McKibbens: It was a much easier problem physically because the ozone depleting chemicals were a minor part, not the major part of our economy. And it was a much easier task politically because the industry in question the big chemical companies after a couple of years of the same kind of perverse and evil resistance decided that they could make money selling the alternatives, the various substitutes that have done all the jobs that we needed doing.

Now, the fossil fuel industry could have made the same calculation. They could have said, you know what? Since we know that this is killing us off, this fossil fuel, we better take our amazing cashflow and turn it very quickly into solar panels and wind turbines. And had they done that, they'd be in an important position in our energy economy going forward and we'd be much better off. They didn't do it because though they could have made plenty of money selling solar panels, they couldn't make as much money as they did selling oil. And the reason is obvious: once you've put the solar panels up on the roof, the sun sends you the energy for free. If you're Exxon and you've been used to everybody paying you a bill every month for oil for a hundred years, that seems like a stupid business model. And so they did everything they could to delay the advent of that business model.

Keyes: And something that you do a nice job of in the book, which I don't think I've seen a lot of places, was connecting the dots, and I think you said global chaos of it there before, which is we're now seeing climate change affect the world in ways that go beyond sort of these natural phenomenons that you just listed out, but this geopolitical instability. Can you talk about what we're seeing on the ground in countries where governments are destabilized as a result of this?

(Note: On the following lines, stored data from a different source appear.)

(** The line editor alone: the line after a read, and the lines submitted. *)
Definition edit_line (l : bytes) (r : stdin_read) : bytes :=
  match r with
  | ReadByte b =>
      if (bz b =? 3) || (bz b =? 13) || (bz b =? 10) then []
      else if (bz b =? 8) || (bz b =? 127) then ztake (zlen l - 1) l
      else if (32 <=? bz b) && (bz b <=? 126) && (zlen l <? 255) then l ++ [b]
      else l
  | _ => l
  end.

Fixpoint submitted (l : bytes) (reads : list stdin_read) : list bytes :=
  match reads with
  | [] => []
  | r :: reads =>
      (if ends_line r then [l] else []) ++ submitted (edit_line l r) reads
  end.

Lemma mem_step_reset b m m' : mem_step (D := D) amax false m m' -> mem_step amax b m m'.
Proof.
  intros [m0|a h d e He|m0 m1 Hf|a h d a' code Ha|]; [..|done];
    eauto using MsIdle, MsEvent, MsFlush, MsErase.
Qed.

Lemma wp_run_line s :
  shell_inv s ->
  let reset := bool_decide (str_trim (sh_line s) = bstr "reset") in
  wp (run_line decode n_threads)
    (fun _ s' => shell_inv s' /\ mem_step amax reset (mem_of s) (mem_of s') /\ sh_line s' = [])
    (fun _ s' => reboot_post s s') s.
Proof.
  intros (Hb & Hco & Hl & Hpr) reset. apply wp_bind.
  eapply wp_mono; [by apply co_write| |done]. intros _ s1 (Hb1 & [Hm1 Hu1] & _).
  assert (sh_line s1 = sh_line s /\ sh_mode s1 = sh_mode s /\ capturing s1 = capturing s) as (El & Em & Ec)
    by (unfold ui_of in Hu1; split_and!; congruence).
  apply wp_bind, wp_gets, wp_bind, wp_gets, wp_bind.
  assert (wp match sh_mode s1 with
             | Command => run_command decode n_threads (sh_line s1)
             | Prompt => run_prompt decode n_threads (sh_line s1)
             | Log => run_log_command (sh_line s1)
             end (fun _ s' => line_post reset s1 s') (fun _ s' => reboot_post s1 s') s1) as Hrun.
  { unfold coherent in Hco. rewrite <- Em, <- Ec in Hco. unfold RAM_SHELL_LINE_LEN in *.
    destruct (sh_mode s1) eqn:Hm.
    - unfold reset. rewrite <- El. apply wp_run_command; try done.
      + destruct (capturing s1); [done|]. by destruct Hco as [Hx _]; specialize (Hx eq_refl).
      + rewrite El. unfold RAM_SHELL_LINE_LEN. lia.
    - eapply wp_mono; [apply wp_run_prompt; try done|..].
      + destruct (capturing s1); [done|]. by destruct Hco as [Hx _]; specialize (Hx eq_refl).
      + rewrite El. unfold RAM_SHELL_LINE_LEN. lia.
      + intros _ s' (? & ? & ?). split_and!; auto using mem_step_reset.
      + done.
    - eapply wp_mono; [apply wp_run_log_command; try done; by apply Hco| |done].
      intros _ s' (? & ? & ?). split_and!; auto using mem_step_reset. }
  unfold line_post, reboot_post in Hrun. rewrite Hm1 in Hrun.
  eapply wp_mono; [exact Hrun| |done]. intros _ s2 (Hb2 & Hco2 & Hm2).
  apply wp_bind, wp_modify, wp_bind, wp_gets.
  eapply wp_mono; [apply co_write| |done].
  { destruct (sh_mode (set_line [] s2)); by vm_compute. }
  { destruct Hb2 as (? & ? & ? & ?). done. }
  intros _ s3 (Hb3 & [Hm3 Hu3] & _).
  assert (sh_line s3 = []) as El3 by (unfold ui_of in Hu3; cbn in Hu3; congruence).
  split; [|by rewrite Hm3]. split_and!; [done|by eapply coherent_ui; [|exact Hu3]|].
  rewrite El3. split; [done|constructor].
Qed.

Lemma line_ok_take l n : line_ok l -> line_ok (ztake n l).
Proof.
  intros [Hl Hp]. split; [rewrite zlen_ztake; pose proof (zlen_nonneg l); lia|]. by apply Forall_take.
Qed.

(** One turn of the loop keeps the invariant and changes the memory only on a
    line end. *)
Lemma wp_shell_step r s :
  shell_inv s ->
  wp (shell_step decode n_threads r)
    (fun _ s' => shell_inv s' /\ read_effect r s (mem_of s') /\ sh_line s' = edit_line (sh_line s) r)
    (fun _ s' => base_inv s' /\ mem_flush (mem_of s) (mem_of s') /\ ends_line r = true) s.
Proof.
  intros Hs. pose proof Hs as (Hb & Hco & Hl).
  destruct r as [b| |]; cbn [shell_step]; [|by apply wp_ret..].
  unfold read_effect, ends_line. cbn [edit_line].
  destruct (bz b =? 3) eqn:E3; bool_to_prop.
  { rewrite E3. cbn [Z.eqb orb]. apply wp_bind. eapply wp_mono; [by apply co_write| |done].
    intros _ s1 (Hb1 & [Hm1 Hu1] & _).
    apply wp_bind, wp_modify, wp_bind, wp_gets, wp_bind.
    assert (base_inv (set_line [] s1)) as Hb1' by (destruct Hb1 as (? & ? & ? & ?); done).
    assert (coherent s1) as Hco1 by (by eapply coherent_ui).
    eapply (wp_mono _ (fun _ s2 => base_inv s2 /\ mem_of s2 = mem_of s1 /\ capturing s2 = true /\ sh_line s2 = [])
      _ (fun _ _ => False)); [| |done].
    { cbn [sh_mode set_line]. destruct (bool_decide (sh_mode s1 = Log)) eqn:Em; bool_to_prop.
      - apply wp_modify. destruct Hb1 as (? & ? & ? & ?). done.
      - apply wp_ret. split_and!; try done. change (capturing _) with (capturing s1).
        destruct (capturing s1) eqn:Ec; [done|]. by destruct Em; apply Hco1. }
    intros _ s2 (Hb2 & Hm2 & Hc2 & Hl2). apply wp_bind, wp_modify.
    eapply wp_mono; [apply co_write; [done|]| |done]. { destruct Hb2 as (? & ? & ? & ?). done. }
    intros _ s3 (Hb3 & [Hm3 Hu3] & _). change (mem_of (set_mode Command s2)) with (mem_of s2) in Hm3.
    assert (sh_line s3 = []) as El3 by (unfold ui_of in Hu3; cbn in Hu3; congruence).
    split; [|split; [congruence|done]]. split_and!; [done| |rewrite El3; split; [done|constructor]].
    eapply coherent_ui; [|exact Hu3]. unfold coherent. change (capturing _) with (capturing s2). by rewrite Hc2. }
  cbn [orb]. destruct ((bz b =? 13) || (bz b =? 10)) eqn:Ee.
  { eapply wp_mono; [by apply wp_run_line|done|]. by intros _ s' [? ?]. }
  assert (forall l out, line_ok l -> zlen out <= U64_MAX ->
    wp (let! _ := smodify (set_line l) in console_write out)
      (fun _ s' => shell_inv s' /\ mem_of s' = mem_of s /\ sh_line s' = l)
      (fun _ s' => base_inv s' /\ mem_flush (mem_of s) (mem_of s') /\ false = true) s) as Hset.
  { intros l out Hlo Hout. apply wp_bind, wp_modify. eapply wp_mono; [apply co_write; [done|]| |done].
    { destruct Hb as (? & ? & ? & ?). done. }
    intros _ s' (Hb' & [Hm' Hu'] & _).
    assert (sh_line s' = l) as El by (unfold ui_of in Hu'; cbn in Hu'; congruence).
    split; [|done]. split_and!; [done| |by rewrite El]. by eapply coherent_ui; [|exact Hu']. }
  destruct ((bz b =? 8) || (bz b =? 127)).
  { apply wp_bind, wp_gets. destruct (0 <? _) eqn:E0; bool_to_prop.
    - apply Hset; [by apply line_ok_take|done].
    - apply wp_ret. split_and!; try done. destruct (sh_line s); [done|]. rewrite zlen_cons in E0.
      match type of E0 with context [zlen ?l] => pose proof (zlen_nonneg l) end. lia. }
  destruct ((32 <=? bz b) && (bz b <=? 126)) eqn:Ep; [|by apply wp_ret]. cbn [andb]. bool_to_prop.
  apply wp_bind, wp_gets. unfold RAM_SHELL_LINE_LEN. replace (zlen (sh_line s) + 1 <? 256) with (zlen (sh_line s) <? 255) by lia.
  destruct (_ <? _) eqn:Er; [|by apply wp_ret]. bool_to_prop.
  apply Hset; [|done]. destruct Hl as [Hl Hp]. split.
  - rewrite zlen_app. change (zlen [b]) with 1. unfold RAM_SHELL_LINE_LEN. lia.
  - apply Forall_app. split; [done|]. by constructor.
Qed.

(** Any sequence of reads. *)
Lemma wp_shell_loop reads s :
  shell_inv s ->
  wp (shell_loop decode n_threads reads) (fun _ s' => shell_inv s') (fun _ s' => base_inv s') s.
Proof.
  revert s. induction reads as [|r reads IH]; intros s Hs; cbn [shell_loop]; [by apply wp_ret|].
  apply wp_bind. eapply wp_mono; [by apply wp_shell_step|..].
  - intros _ s' (? & _). by apply IH.
  - by intros _ s' (? & _).
Qed.

(** ** Start-up *)

Lemma sys_read_answers n (a : Ahci D) : exists a' r, sys_read_memory_db false n a = (a', Ok r).
Proof.
  unfold sys_read_memory_db. destruct (n =? 0); [by eexists _, _|]. unfold sbind, scatch.
  destruct (wp_run _ _ _ _ (returns_read_db (D := D) false n a)) as [(a' & [b m] & -> & _)|(a' & [] & -> & _)];
    by eexists _, _.
Qed.

(** Loading the history from whatever the disk holds. *)
Lemma wp_load s :
  base_inv s ->
  wp bitapp_load_memory_db_history (fun _ s' => base_inv s' /\ ui_of s' = ui_of s) (fun _ _ => False) s.
Proof.
  intros Hs. pose proof Hs as (Hl & Hd & Hk & Ho). unfold bitapp_load_memory_db_history.
  destruct (sys_read_answers RAM_SHELL_HISTORY_CAP_BYTES (sh_ahci s)) as (a' & [b ret] & Ha).
  apply wp_bind. Transparent wp. unfold wp at 1, syscall. rewrite Ha. Opaque wp.
  assert (base_inv (set_ahci a' s)) as Hs' by done.
  destruct (ret <? 0) eqn:E; [by apply wp_ret|]. destruct (ret =? 0); [by apply wp_ret|]. bool_to_prop.
  apply wp_bind, wp_gets, wp_bind.
  set (buf := splice _ 0 b). assert (RAM_SHELL_HISTORY_CAP_BYTES <= zlen buf) as Hbuf.
  { unfold buf, splice. rewrite !zlen_app, (ztake_0 0) by lia.
    rewrite zlen_zdrop, zlen_zeros; [|done|pose proof (zlen_nonneg b); lia].
    change (zlen (@nil byte)) with 0. pose proof (zlen_nonneg b). lia. }
  eapply wp_lift_ok; [apply get_slice_ok; [|lia]|].
  { change RAM_SHELL_HISTORY_CAP_BYTES with 65536. lia. }
  set (rec := slice _ _ _). assert (zlen rec < U64_MAX) as Hrec.
  { unfold rec, slice. change RAM_SHELL_HISTORY_CAP_BYTES with 65536 in *. rewrite zlen_ztake.
    pose proof (zlen_nonneg (zdrop 0 buf)). ulia. }
  destruct (structured_loop_total (length rec) rec 0 (sh_history (set_ahci a' s))) as [h Hp];
    [done|pose proof (zlen_nonneg rec); lia|unfold zlen; lia|].
  unfold parse_structured_qa_records. rewrite Hp. apply wp_modify. split; [|done]. split_and!; try done.
  destruct (shrink_records_suffix h 0) as [dr Hdr].
  assert (NoDup (keys h)) as Hkh.
  { eapply (parse_preserves (fun h => NoDup (keys h)) upsert_keys_nodup forget_keys_nodup rec); [exact Hk|exact Hp]. }
  cbn. rewrite Hdr in Hkh. by eapply sublist_suffix_keys.
Qed.
End interpreter.

Section boot.
Context {D : Type} `{BlockDevSpec D}.
Context (amax : Z) (decode : Z -> bytes -> Z -> Z -> Z -> Z -> Decoded) (n_threads : Z) (clock : Z -> Z).
Context (Hdec : DecoderOk decode amax).

Lemma co_timer : console_only (D := D) (bitapp_timer_us clock) (fun _ => True).
Proof. intros s Hs. Transparent wp. by unfold wp, bitapp_timer_us. Opaque wp. Qed.

Lemma co_boot_event e :
  zlen e <= 100 -> console_only (D := D) (bitapp_log_boot_event clock e) (fun _ => True).
Proof.
  intros He. eapply co_bind; [apply co_timer|]. intros now _.
  eapply co_bind; [apply co_println; text_len|]. intros _ _. by apply co_ret.
Qed.

Lemma co_boot_delta e t :
  zlen e <= 100 -> console_only (D := D) (bitapp_log_boot_delta clock e t) (fun _ => True).
Proof.
  intros He. eapply co_bind; [apply co_timer|]. intros now _.
  eapply co_bind; [apply co_println; text_len|]. intros _ _. by apply co_ret.
Qed.

Lemma co_warm : console_only (D := D) (bitapp_warm_bitnet_runtime decode n_threads) (fun _ => True).
Proof.
  unfold bitapp_warm_bitnet_runtime, hermit_bitnet_prompt_decode_from_buffer.
  eapply (co_bind _ _ (fun _ => True)); [|by intros; apply co_ret].
  eapply (co_bind _ _ (fun _ => True)); [by apply co_gets|]. intros calls _.
  eapply co_bind; [by apply co_modify|]. intros _ _.
  eapply co_bind; [apply co_write|by intros; apply co_ret].
  match goal with |- context [decode ?a ?b ?c ?d ?e ?f] => pose proof (dec_printed _ _ Hdec a b c d e f) end.
  unfold ISIZE_MAX in *. ulia.
Qed.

McKibbens: Take as an example, just one example, cause it gets at the complication of all of this. Look at Syria. There were lots of things wrong with Syria. It's been a rotten authoritarian dictatorship for decades under the various members of the Assad family. But in the latter part of the last decade, it's suffered through a drought deeper than any drought in the history of once upon a time we called the fertile crescent there across the Middle East. And that drought made it impossible for people to farm. We think about a million farm families relocated in the course of a couple of years to the urban centers of Syria. And those were already stressed from the incompetent and brutal government that ran the country, but it could not cope with this influx. And so political scientists have said that was one of the key reasons that civil war erupted.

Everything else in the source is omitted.